El amor deviene en trabajos perdidos porque las damas no pueden creer los juramentos y las promesas de unos hombres que al hacerlos se muestran como unos perjuros redomados. Sin la firmeza en el compromiso ni la sujeción a la palabra dada, todo es broma. El amor es imposible.

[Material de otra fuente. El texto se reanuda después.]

(** X4. The model that the user selects is the one selected again
    after a reload: once the handler of [change] has stored the selection
    (in a store that takes it), a listing that succeeds on a page with
    that store selects that model, whether the server lists it or not. *)
Theorem model_choice_survives_reload (ans : FetchResult) (ms : list JsVal)
    (p fresh : Page) :
  storage_accepts p -> Sel.value p.(model) <> "" ->
  fresh.(window) = (on_model_change p).(window) ->
  listed_models ans = Some ms ->
  Sel.value (exec (fetchModels ans) fresh).(model) = Sel.value p.(model).
Proof.
  intros (items & Hst) Hvalue Hwindow Hlisted.
  destruct (fetchModels_listed ans ms fresh Hlisted) as (idx & Hrun & Hsel).
  unfold exec. rewrite Hrun. cbn [snd model set_model]. rewrite Hsel.
  unfold preferred_model, getStoredItem. rewrite Hwindow.
  unfold on_model_change, setStoredItem. rewrite Hst. cbn.
  rewrite lookup_insert_eq. cbn. unfold or_string.
  destruct (String.eqb_spec (Sel.value p.(model)) ""); [contradiction | reflexivity].
Qed.

Lemma model_choice_survives_reload_witness :
  Sel.value
    (exec (fetchModels (Response 200 (Parsed (JObj [("models", JArr [JStr "a"])]))))
       (on_model_change page_with_choice)).(model)
  = "mistral".
Proof.
  apply (model_choice_survives_reload _ [JStr "a"] page_with_choice
           (on_model_change page_with_choice)).
  - exists ∅. reflexivity.
  - discriminate.
  - reflexivity.
  - reflexivity.
Defined.

(** ** The retrieval controls across reloads *)

Lemma parseInt_pretty_topK k :
  1 <= k <= 10 -> parseInt (pretty k) = Some k.
Proof.
  intros Hk.
  assert (H : k = 1 \/ k = 2 \/ k = 3 \/ k = 4 \/ k = 5 \/ k = 6 \/ k = 7 \/ k = 8
              \/ k = 9 \/ k = 10) by lia.
  repeat (destruct H as [-> | H]; [vm_compute; reflexivity |]). subst. vm_compute. reflexivity.
Qed.

Lemma clamp_topK_fixed k : 1 <= k <= 10 -> clamp_topK (Some k) = k.
Proof.
  intros Hk. unfold clamp_topK, Number_isFinite_int, rounds_to_infinity.
  assert (Hfin : (2 ^ 1024 - 2 ^ 970 <=? Z.abs k) = false).
  { apply Z.leb_gt. apply Z.le_lt_trans with 10; [lia |]. reflexivity. }
  rewrite Hfin. cbn [negb orb].
  destruct (Z.ltb_spec k 1); [lia |]. destruct (Z.ltb_spec 10 k); lia.
Qed.

(** X5. The handler of [change] on the top-K input always leaves a
    whole number from 1 to 10 in the input, and running it once more
    changes nothing, on the page or in the store. *)
Theorem topK_change_idempotent (p : Page) :
  on_ragTopK_change (on_ragTopK_change p) = on_ragTopK_change p
  /\ forall v, p.(ragTopK) = Some v ->
     exists k, 1 <= k <= 10 /\ (on_ragTopK_change p).(ragTopK) = Some (pretty k).
Proof.
  split.
  - unfold on_ragTopK_change at 2 3.
    destruct p.(ragTopK) as [v |] eqn:Hv.
    + pose proof (clamp_topK_range (parseInt v)) as Hk.
      set (k := clamp_topK (parseInt v)) in *.
      unfold on_ragTopK_change.
      assert (Hin : (setStoredItem STORAGE_KEYS.ragTopK (pretty k)
                       (set_ragTopK (Some (pretty k)) p)).(ragTopK) = Some (pretty k)).
      { unfold setStoredItem. cbn.
        destruct p.(window).(localStorage) as [| items [|]]; reflexivity. }
      rewrite Hin, (parseInt_pretty_topK k Hk), (clamp_topK_fixed k Hk).
      unfold setStoredItem. cbn.
      destruct p.(window).(localStorage) as [| items [|]] eqn:Hst; cbn; rewrite ?Hst; cbn;
        try reflexivity.
      rewrite insert_insert_eq. reflexivity.
    + unfold on_ragTopK_change. rewrite Hv. reflexivity.
  - intros v Hv. exists (clamp_topK (parseInt v)). split; [apply clamp_topK_range |].
    unfold on_ragTopK_change, setStoredItem. rewrite Hv. cbn.
    destruct p.(window).(localStorage) as [| items [|]]; reflexivity.
Qed.

Lemma topK_change_idempotent_witness :
  blank_page.(ragTopK) = Some "99"
  /\ exists k, 1 <= k <= 10 /\ (on_ragTopK_change blank_page).(ragTopK) = Some (pretty k).
Proof.
  split; [reflexivity |].
  exact (proj2 (topK_change_idempotent blank_page) "99" eq_refl).
Defined.

(** X6. The top-K that the user sets is the one shown after a
    reload: once the handler of [change] has stored it (in a store that
    takes it), the page load writes the same number to the input of a
    page with that store. And whatever the store holds, the page load
    leaves the input as it is or writes a whole number from 1 to 10. *)
Theorem topK_survives_reload (p fresh : Page) (v shown : string) :
  p.(ragTopK) = Some v -> storage_accepts p ->
  fresh.(ragTopK) = Some shown ->
  (fresh.(window) = (on_ragTopK_change p).(window) ->
   (init_ragTopK fresh).(ragTopK) = (on_ragTopK_change p).(ragTopK))
  /\ ((init_ragTopK fresh).(ragTopK) = Some shown
      \/ exists k, 1 <= k <= 10 /\ (init_ragTopK fresh).(ragTopK) = Some (pretty k)).
Proof.
  intros Hv (items & Hst) Hshown. split.
  - intros Hwindow.
    pose proof (clamp_topK_range (parseInt v)) as Hk.
    unfold init_ragTopK, getStoredItem. rewrite Hshown, Hwindow.
    unfold on_ragTopK_change, setStoredItem. rewrite Hv. cbn. rewrite Hst. cbn.
    rewrite lookup_insert_eq. cbn.
    rewrite (parseInt_pretty_topK _ Hk).
    assert (Hfin : Number_isFinite_int (Some (clamp_topK (parseInt v))) = true).
    { unfold Number_isFinite_int, rounds_to_infinity.
      apply negb_true_iff, Z.leb_gt.
      apply Z.le_lt_trans with 10; [lia | reflexivity]. }
    rewrite Hfin. destruct (Z.leb_spec 1 (clamp_topK (parseInt v))); [| lia].
    cbn. rewrite Z.min_r by lia. reflexivity.
  - unfold init_ragTopK. rewrite Hshown.
    destruct (parseInt _) as [z |] eqn:Hparse; [| left; exact Hshown].
    destruct (Number_isFinite_int (Some z) && (1 <=? z)) eqn:Hgood; [| left; exact Hshown].
    apply andb_true_iff in Hgood. destruct Hgood as (_ & Hz%Z.leb_le).
    right. exists (Z.min 10 z). split; [lia | reflexivity].
Qed.

Lemma topK_survives_reload_witness :
  (init_ragTopK (set_ragTopK (Some "3") (on_ragTopK_change blank_page))).(ragTopK)
  = (on_ragTopK_change blank_page).(ragTopK).
Proof.
  apply (proj1 (topK_survives_reload blank_page
                  (set_ragTopK (Some "3") (on_ragTopK_change blank_page)) "99" "3"
                  eq_refl (ex_intro _ ∅ eq_refl) eq_refl)).
  reflexivity.
Defined.

(** X7. The state of the retrieval toggle that the user sets is
    restored: once the handler of [change] has stored it (in a store that
    takes it), the page load checks the toggle of a page with that store
    as the user left it, and a rendering of a snapshot with documents
    enables the toggle and keeps that state. *)
Theorem toggle_choice_survives_reload
    (StringToNumber : string -> float) (Date_toLocaleString : JsVal -> option string)
    (payload : JsVal) (p fresh : Page) (t t0 : Toggle) :
  p.(ragToggle) = Some t -> storage_accepts p ->
  fresh.(ragToggle) = Some t0 -> fresh.(window) = (on_ragToggle_change p).(window) ->
  (init_ragToggle fresh).(ragToggle)
  = Some {| checked := t.(checked); disabled := t0.(disabled) |}
  /\ (documents_of payload <> [] -> Forall non_nullish (documents_of payload) ->
      (exec (renderRagDocs StringToNumber Date_toLocaleString payload)
            (init_ragToggle fresh)).(ragToggle)
      = Some {| checked := t.(checked); disabled := false |}).
Proof.
  intros Ht (items & Hst) Ht0 Hwindow.
  assert (Hstored : forall q, q.(window) = fresh.(window) ->
            getStoredItem STORAGE_KEYS.ragEnabled q
            = Some (if t.(checked) then "1" else "0")).
  { intros q Hq. unfold getStoredItem. rewrite Hq, Hwindow.
    unfold on_ragToggle_change, setStoredItem. rewrite Ht, Hst. cbn.
    apply lookup_insert_eq. }
  assert (Hinit : init_ragToggle fresh
                  = set_ragToggle
                      (Some {| checked := t.(checked); disabled := t0.(disabled) |}) fresh).
  { unfold init_ragToggle. rewrite Ht0, (Hstored fresh eq_refl).
    destruct t.(checked); reflexivity. }
  split; [rewrite Hinit; reflexivity |].
  intros Hdocs Hall.
  destruct (renderRagDocs_run StringToNumber Date_toLocaleString payload
              (init_ragToggle fresh) Hall) as (q1 & H1 & Hrun).
  unfold exec. rewrite Hrun. cbn [snd].
  pose proof (reconcile_toggle_spec (documents_of payload) (init_ragToggle fresh) q1 _
                ltac:(rewrite Hinit; reflexivity) H1) as Hrec.
  destruct (documents_of payload) as [| d rest]; [congruence |].
  destruct Hrec as (t' & Ht' & Hafter). rewrite Hafter.
  rewrite (Hstored (init_ragToggle fresh)) by (rewrite Hinit; reflexivity).
  destruct t.(checked); reflexivity.
Qed.

Lemma toggle_choice_survives_reload_witness :
  let fresh := set_ragToggle (Some {| checked := false; disabled := true |})
                 (on_ragToggle_change chat_page) in
  (exec (renderRagDocs example_StringToNumber example_Date one_document)
        (init_ragToggle fresh)).(ragToggle)
  = Some {| checked := true; disabled := false |}.
Proof.
  cbv zeta.
  apply (proj2 (toggle_choice_survives_reload example_StringToNumber example_Date
                  one_document chat_page
                  (set_ragToggle (Some {| checked := false; disabled := true |})
                     (on_ragToggle_change chat_page))
                  {| checked := true; disabled := false |}
                  {| checked := false; disabled := true |}
                  eq_refl (ex_intro _ ∅ eq_refl) eq_refl eq_refl)).
  - discriminate.
  - repeat constructor.
Defined.

(** X8. Emptying the knowledge base forgets that retrieval was on:
    after a rendering of a snapshot without documents (with a store that
    takes the write), a later rendering of a snapshot with documents
    enables the toggle and leaves it unchecked, however it was set
    before. *)
Theorem emptied_base_forgets_choice
    (StringToNumber : string -> float) (Date_toLocaleString : JsVal -> option string)
    (emptied listed : JsVal) (p : Page) (t : Toggle) :
  p.(ragToggle) = Some t -> storage_accepts p ->
  documents_of emptied = [] ->
  documents_of listed <> [] -> Forall non_nullish (documents_of listed) ->
  let render payload := renderRagDocs StringToNumber Date_toLocaleString payload in
  (exec (render listed) (exec (render emptied) p)).(ragToggle)
  = Some {| checked := false; disabled := false |}.
Proof.
  intros Ht Hacc Hemptied Hlisted Hall render. subst render.
  destruct (renderRagDocs_run StringToNumber Date_toLocaleString emptied p)
    as (q1 & H1 & Hrun1); [rewrite Hemptied; constructor |].
  pose proof (reconcile_toggle_spec (documents_of emptied) p q1 t Ht H1) as Hrec1.
  rewrite Hemptied in Hrec1, Hrun1. cbn in Hrec1. destruct Hrec1 as (Hoff & Hstored).
  specialize (Hstored Hacc).
  set (p1 := exec (renderRagDocs StringToNumber Date_toLocaleString emptied) p).
  assert (Hp1 : p1 = reconcile_toggle 0 q1) by (subst p1; unfold exec; rewrite Hrun1; reflexivity).
  destruct (renderRagDocs_run StringToNumber Date_toLocaleString listed p1 Hall)
    as (q2 & H2 & Hrun2).
  unfold exec at 1. rewrite Hrun2. cbn [snd].
  pose proof (reconcile_toggle_spec (documents_of listed) p1 q2 _
                ltac:(rewrite Hp1; exact Hoff) H2) as Hrec2.
  destruct (documents_of listed) as [| d rest]; [congruence |].
  destruct Hrec2 as (t' & Ht' & Hafter). rewrite Hafter, Hp1, Hstored. reflexivity.
Qed.

Lemma emptied_base_forgets_choice_witness :
  let render payload := renderRagDocs example_StringToNumber example_Date payload in
  (on_ragToggle_change chat_page).(ragToggle) = Some {| checked := true; disabled := false |}
  /\ (exec (render one_document)
        (exec (render no_documents) (on_ragToggle_change chat_page))).(ragToggle)
     = Some {| checked := false; disabled := false |}.
Proof.
  cbv zeta. split; [reflexivity |].
  apply (emptied_base_forgets_choice example_StringToNumber example_Date
           no_documents one_document (on_ragToggle_change chat_page)
           {| checked := true; disabled := false |} eq_refl (ex_intro _ _ eq_refl) eq_refl).
  - discriminate.
  - repeat constructor.
Defined.

Lemma reply_frame_refl p : reply_frame p p.
Proof. split; [reflexivity |]. exists []. split; [symmetry; apply app_nil_r | constructor]. Qed.

Lemma reply_frame_trans p q r : reply_frame p q -> reply_frame q r -> reply_frame p r.
Proof.
  intros (Hp1 & r1 & Hh1 & Hr1) (Hp2 & r2 & Hh2 & Hr2). split; [congruence |].
  exists (r1 ++ r2)%list. split; [rewrite Hh2, Hh1, app_assoc; reflexivity |].
  apply Forall_app. split; assumption.
Qed.

Lemma chat_frame_refl p : chat_frame p p.
Proof. repeat split. Qed.

Lemma chat_frame_trans p q r : chat_frame p q -> chat_frame q r -> chat_frame p r.
Proof. intros (? & ? & ? & ? & ?) (? & ? & ? & ? & ?). repeat split; congruence. Qed.

Lemma chat_frame_reply p q : chat_frame p q -> reply_frame p q.
Proof.
  intros (Hh & Hp & _). split; [exact Hp |].
  exists []. rewrite app_nil_r. split; [exact Hh | constructor].
Qed.

Ltac chat_step := frame_step_with chat_frame_refl chat_frame_trans.
Ltac reply_step := frame_step_with reply_frame_refl reply_frame_trans.

Lemma renderRagResults_chat_frame v : preserves chat_frame (renderRagResults v).
Proof.
  unfold renderRagResults. chat_step; [chat_step |].
  destruct a as [w |]; [| chat_step].
  destruct w.(ol); [| chat_step].
  assert (Hol : forall items p, chat_frame p (set_ol items p)).
  { intros items p. unfold set_ol. destruct p.(ragResults); repeat split. }
  assert (Hhid : forall h p, chat_frame p (set_hidden h p)).
  { intros h p. unfold set_hidden. destruct p.(ragResults); repeat split. }
  assert (Happ : forall items idx, preserves chat_frame (append_results idx items)).
  { induction items as [| item rest IH]; intros idx; cbn [append_results].
    - chat_step.
    - repeat chat_step; [apply Hol | apply IH]. }
  chat_step; [chat_step; apply Hol |].
  destruct v as [| | | | | [| item rest] |];
    repeat chat_step; try apply Hhid; try apply Happ.
Qed.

Naturalmente lo recuerdo aquí y ahora porque hay quien dice que en España no pasará nada, a pesar de los incesantes incumplimientos de su palabra del presidente Sánchez y del PSOE en pleno, incluyendo sus juramentos de guardar y hacer guardar la Constitución. O que incluso nos irá mejor. La advertencia de Shakespeare no será muy cómica, pero es muy oportuna. Se rompen cosas muy profundas cada vez que se falta a la palabra. Y si alguno le suena demasiado cultista esta aproximación shakesperiana, también tenemos a Robin Williams cantando: «When the truth die, very bad things happen».

 Esta reflexión también nos interpela más personalmente. ¿Hemos cumplido siempre nosotros con nuestra palabra? Si no, se precisa la penitencia que la muy inteligente Rosalinda le impone a Berowne. Tiene que usar sus dotes retóricas y humorísticas para aliviar a los enfermos y moribundos. Hacer reír a los juerguistas, que lo están deseando, es bien fácil. En el lecho del dolor es donde la palabra se redime, donde la verdad jocosa tiene que probar si su alegría es de un metal valioso. Me temo que Sánchez tiene poco remedio, pero nosotros seguiremos el aviso de Shakespeare, a través de Rosalinda. No dejaremos de sonreír, pero en serio, a los pies del moribundo. No nos van a faltar ocasiones en el futuro inmediato para demostrar que nuestro buen humor puede ser de buena ley y fiel a su palabra y a sus compromisos. Incluso para denunciar a un puñado de perjuros y prepararnos para las consecuencias, podemos hacerlo tirando de una sonrisa, aunque melancólica. Como comedia, Trabajos de amor perdidos no vale del todo, lo reconozco, pero, como trabajos de advertencia, son ganados.